• TO DO:
All lines in the data that hold the word "cdouble" need copying.

═══ DATA FOR THIS EXERCISE

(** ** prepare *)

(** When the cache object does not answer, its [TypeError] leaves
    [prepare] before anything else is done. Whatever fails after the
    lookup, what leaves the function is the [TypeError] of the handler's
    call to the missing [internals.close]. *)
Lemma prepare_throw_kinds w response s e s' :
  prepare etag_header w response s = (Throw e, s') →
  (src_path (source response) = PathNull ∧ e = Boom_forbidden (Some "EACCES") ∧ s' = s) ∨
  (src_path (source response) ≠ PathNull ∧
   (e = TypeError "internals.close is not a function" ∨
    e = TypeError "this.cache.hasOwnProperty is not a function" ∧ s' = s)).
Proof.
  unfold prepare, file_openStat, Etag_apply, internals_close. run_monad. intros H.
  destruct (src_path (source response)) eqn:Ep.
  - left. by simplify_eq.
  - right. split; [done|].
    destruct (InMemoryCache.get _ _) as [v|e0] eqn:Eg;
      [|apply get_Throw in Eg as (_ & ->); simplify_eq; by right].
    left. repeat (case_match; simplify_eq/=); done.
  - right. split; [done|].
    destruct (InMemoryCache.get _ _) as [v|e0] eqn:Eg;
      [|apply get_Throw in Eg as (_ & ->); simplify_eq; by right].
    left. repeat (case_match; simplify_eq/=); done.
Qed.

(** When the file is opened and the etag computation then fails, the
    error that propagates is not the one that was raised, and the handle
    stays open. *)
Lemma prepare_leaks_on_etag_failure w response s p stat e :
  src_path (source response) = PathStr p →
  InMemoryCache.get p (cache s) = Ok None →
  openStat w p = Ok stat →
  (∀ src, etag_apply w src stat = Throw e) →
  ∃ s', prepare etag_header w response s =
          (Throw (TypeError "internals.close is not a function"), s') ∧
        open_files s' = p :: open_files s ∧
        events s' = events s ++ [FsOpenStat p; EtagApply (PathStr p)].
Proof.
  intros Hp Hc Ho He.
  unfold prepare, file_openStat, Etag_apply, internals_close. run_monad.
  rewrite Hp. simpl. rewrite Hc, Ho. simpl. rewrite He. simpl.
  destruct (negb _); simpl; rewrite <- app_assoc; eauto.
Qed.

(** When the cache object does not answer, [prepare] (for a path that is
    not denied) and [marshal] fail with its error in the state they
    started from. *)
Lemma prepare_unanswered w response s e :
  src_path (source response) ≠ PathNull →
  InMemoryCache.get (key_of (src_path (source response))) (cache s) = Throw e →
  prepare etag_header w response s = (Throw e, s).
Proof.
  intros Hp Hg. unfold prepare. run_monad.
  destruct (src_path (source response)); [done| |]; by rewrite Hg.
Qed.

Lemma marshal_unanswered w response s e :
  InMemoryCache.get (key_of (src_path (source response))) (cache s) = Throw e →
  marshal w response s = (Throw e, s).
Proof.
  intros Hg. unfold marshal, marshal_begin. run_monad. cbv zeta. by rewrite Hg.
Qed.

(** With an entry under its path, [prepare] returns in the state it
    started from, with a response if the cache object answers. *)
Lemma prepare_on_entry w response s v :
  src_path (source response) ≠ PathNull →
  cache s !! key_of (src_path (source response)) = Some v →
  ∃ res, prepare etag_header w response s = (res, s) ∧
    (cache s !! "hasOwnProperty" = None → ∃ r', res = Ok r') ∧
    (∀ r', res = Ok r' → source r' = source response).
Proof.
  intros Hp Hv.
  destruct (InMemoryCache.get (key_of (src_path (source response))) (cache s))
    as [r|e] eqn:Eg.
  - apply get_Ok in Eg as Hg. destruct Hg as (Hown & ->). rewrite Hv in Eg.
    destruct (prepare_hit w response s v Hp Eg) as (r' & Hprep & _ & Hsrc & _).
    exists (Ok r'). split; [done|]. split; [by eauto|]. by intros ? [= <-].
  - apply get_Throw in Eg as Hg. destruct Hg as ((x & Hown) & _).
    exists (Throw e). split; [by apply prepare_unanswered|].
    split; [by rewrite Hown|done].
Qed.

══════
═══ DATA FOR THIS EXERCISE

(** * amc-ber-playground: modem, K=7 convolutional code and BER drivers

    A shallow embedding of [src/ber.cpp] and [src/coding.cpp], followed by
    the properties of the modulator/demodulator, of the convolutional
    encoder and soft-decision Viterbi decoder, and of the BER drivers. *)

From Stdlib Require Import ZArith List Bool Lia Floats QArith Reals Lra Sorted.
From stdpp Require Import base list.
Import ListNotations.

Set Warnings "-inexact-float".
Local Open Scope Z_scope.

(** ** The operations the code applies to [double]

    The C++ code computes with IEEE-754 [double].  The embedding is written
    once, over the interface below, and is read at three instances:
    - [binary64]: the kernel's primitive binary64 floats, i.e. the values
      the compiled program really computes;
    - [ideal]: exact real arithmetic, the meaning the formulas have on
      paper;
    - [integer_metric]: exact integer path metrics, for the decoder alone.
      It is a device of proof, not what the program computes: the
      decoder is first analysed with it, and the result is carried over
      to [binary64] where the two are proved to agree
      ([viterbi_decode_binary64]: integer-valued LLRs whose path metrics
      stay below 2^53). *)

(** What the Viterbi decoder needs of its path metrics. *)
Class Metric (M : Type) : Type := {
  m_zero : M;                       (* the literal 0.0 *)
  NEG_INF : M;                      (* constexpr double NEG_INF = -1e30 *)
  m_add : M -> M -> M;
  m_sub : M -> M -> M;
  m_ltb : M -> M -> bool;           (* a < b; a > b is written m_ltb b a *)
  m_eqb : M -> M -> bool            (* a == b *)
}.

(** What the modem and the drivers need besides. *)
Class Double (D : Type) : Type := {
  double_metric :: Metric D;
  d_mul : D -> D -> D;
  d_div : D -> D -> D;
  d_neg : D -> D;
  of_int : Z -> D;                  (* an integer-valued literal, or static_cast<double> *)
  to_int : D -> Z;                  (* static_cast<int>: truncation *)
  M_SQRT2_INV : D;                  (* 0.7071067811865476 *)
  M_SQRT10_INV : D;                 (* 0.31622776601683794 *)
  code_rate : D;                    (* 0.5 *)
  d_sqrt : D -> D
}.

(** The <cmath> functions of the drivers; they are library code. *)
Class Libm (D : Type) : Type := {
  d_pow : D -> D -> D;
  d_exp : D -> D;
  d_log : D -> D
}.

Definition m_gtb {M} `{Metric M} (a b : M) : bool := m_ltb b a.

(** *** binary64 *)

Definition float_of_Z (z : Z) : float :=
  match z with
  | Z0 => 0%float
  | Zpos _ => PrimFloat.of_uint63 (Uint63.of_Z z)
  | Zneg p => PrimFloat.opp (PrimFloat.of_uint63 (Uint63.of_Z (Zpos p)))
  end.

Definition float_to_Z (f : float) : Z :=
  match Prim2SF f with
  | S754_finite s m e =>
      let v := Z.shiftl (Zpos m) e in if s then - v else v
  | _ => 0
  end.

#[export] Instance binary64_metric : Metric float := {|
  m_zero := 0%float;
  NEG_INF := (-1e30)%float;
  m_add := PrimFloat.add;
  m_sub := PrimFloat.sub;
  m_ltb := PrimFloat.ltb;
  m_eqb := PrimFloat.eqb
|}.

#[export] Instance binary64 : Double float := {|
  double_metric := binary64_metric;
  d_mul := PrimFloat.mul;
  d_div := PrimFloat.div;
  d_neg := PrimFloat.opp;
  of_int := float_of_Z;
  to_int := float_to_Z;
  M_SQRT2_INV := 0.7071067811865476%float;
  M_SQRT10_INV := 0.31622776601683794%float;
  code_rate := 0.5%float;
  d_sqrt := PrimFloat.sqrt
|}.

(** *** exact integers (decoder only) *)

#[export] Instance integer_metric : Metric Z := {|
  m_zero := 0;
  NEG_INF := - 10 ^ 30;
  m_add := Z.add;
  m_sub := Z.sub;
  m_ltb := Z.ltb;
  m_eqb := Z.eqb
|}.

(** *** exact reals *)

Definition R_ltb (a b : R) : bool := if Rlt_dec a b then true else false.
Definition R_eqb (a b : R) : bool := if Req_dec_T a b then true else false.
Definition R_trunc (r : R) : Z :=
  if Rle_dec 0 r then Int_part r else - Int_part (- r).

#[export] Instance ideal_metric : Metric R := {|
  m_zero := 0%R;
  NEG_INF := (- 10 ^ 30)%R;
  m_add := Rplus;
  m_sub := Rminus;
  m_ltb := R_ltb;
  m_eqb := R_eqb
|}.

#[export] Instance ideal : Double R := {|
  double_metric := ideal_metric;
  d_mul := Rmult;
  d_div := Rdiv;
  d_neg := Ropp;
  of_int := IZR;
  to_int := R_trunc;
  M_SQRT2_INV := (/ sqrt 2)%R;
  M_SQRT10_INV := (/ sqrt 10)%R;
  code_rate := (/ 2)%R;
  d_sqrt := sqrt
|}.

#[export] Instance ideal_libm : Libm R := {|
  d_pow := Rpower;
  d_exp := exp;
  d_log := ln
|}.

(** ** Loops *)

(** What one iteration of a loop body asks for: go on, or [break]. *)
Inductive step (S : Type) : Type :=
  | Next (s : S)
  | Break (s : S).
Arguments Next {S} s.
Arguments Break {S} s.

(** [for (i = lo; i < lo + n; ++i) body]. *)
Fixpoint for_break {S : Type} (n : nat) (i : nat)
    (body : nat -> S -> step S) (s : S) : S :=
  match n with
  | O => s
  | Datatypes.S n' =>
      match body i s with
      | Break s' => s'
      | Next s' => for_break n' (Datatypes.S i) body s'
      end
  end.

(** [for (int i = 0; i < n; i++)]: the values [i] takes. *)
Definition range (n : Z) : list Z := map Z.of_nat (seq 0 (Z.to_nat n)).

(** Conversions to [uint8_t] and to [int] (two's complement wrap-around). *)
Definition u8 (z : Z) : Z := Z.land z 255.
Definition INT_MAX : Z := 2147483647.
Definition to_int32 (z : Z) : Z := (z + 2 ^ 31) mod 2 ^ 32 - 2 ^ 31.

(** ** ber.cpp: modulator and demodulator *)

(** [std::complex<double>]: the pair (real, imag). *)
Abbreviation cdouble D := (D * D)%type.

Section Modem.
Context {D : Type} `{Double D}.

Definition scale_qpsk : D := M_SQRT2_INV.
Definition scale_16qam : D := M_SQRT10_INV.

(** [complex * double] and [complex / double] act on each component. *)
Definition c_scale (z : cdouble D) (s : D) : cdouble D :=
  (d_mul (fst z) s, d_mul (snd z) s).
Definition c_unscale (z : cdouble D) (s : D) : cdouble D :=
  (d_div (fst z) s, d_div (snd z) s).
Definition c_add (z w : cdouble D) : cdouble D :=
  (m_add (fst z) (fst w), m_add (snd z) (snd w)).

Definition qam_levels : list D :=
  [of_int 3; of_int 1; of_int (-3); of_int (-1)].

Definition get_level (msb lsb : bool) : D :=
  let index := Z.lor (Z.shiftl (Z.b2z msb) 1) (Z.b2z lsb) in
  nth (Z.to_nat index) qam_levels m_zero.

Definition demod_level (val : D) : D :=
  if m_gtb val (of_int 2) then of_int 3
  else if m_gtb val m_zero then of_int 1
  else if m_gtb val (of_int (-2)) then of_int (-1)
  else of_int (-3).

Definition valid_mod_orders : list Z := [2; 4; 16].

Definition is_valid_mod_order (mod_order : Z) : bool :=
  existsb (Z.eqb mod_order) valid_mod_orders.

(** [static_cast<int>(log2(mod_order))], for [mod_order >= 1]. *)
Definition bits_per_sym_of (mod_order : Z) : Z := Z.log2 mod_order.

══════

• RESULT OF THIS EXERCISE:
Abbreviation cdouble D := (D * D)%type.
Definition c_scale (z : cdouble D) (s : D) : cdouble D :=
Definition c_unscale (z : cdouble D) (s : D) : cdouble D :=
Definition c_add (z w : cdouble D) : cdouble D :=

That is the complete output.